### What you should do:
Search the entries below for the word "values" and copy each line that has it.

[Stored items]
(** * er-LP dashboard: note lifecycle and landing-page reset thunks

    A shallow embedding of [src/store/dashboard/thunks.js] and of the
    [heroSection] slice, with the Redux store as explicit state, the remote
    document store and the upload service as an environment of replies, and
    every dispatched action and remote call recorded in a log. *)

From Stdlib Require Import Ascii.
From stdpp Require Import gmap strings list fin_maps pretty.

Set Warnings "-register-all".

(** ** JavaScript values *)

(** The values that travel through the thunks: note fields, Firestore
    document data, the user id.  Objects are finite maps from property
    names to values.  Numbers are left out: no code path inspects one. *)
Inductive value :=
| VUndefined
| VNull
| VBool (b : bool)
| VStr (s : string)
| VArr (l : list value)
| VObj (o : gmap string value).

Abbreviation obj := (gmap string value).

(** [ToBoolean], as used by [!uid]. *)
Definition truthy (v : value) : bool :=
  match v with
  | VUndefined | VNull => false
  | VBool b => b
  | VStr EmptyString => false
  | VStr (String _ _) => true
  | VArr _ | VObj _ => true
  end.

(** [ToString], as used by a template literal [`${v}`]. *)
Fixpoint to_string (v : value) : string :=
  match v with
  | VUndefined => "undefined"
  | VNull => "null"
  | VBool true => "true"
  | VBool false => "false"
  | VStr s => s
  | VArr l =>
      (fix join (l : list value) : string :=
         match l with
         | [] => EmptyString
         | x :: r =>
             let e := match x with
                      | VUndefined | VNull => EmptyString
                      | _ => to_string x
                      end in
             match r with
             | [] => e
             | _ :: _ => e +:+ "," +:+ join r
             end
         end) l
  | VObj _ => "[object Object]"
  end.

(** Property read [v.p]: [None] stands for a thrown TypeError (the base is
    [undefined] or [null]); a missing property reads as [undefined]. *)
Definition get_prop (v : value) (p : string) : option value :=
  match v with
  | VUndefined | VNull => None
  | VObj o => Some (default VUndefined (o !! p))
  | VBool _ | VStr _ | VArr _ => Some VUndefined
  end.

### Exercise output:
(** ** JavaScript values *)
(** The values that travel through the thunks: note fields, Firestore
    names to values.  Numbers are left out: no code path inspects one. *)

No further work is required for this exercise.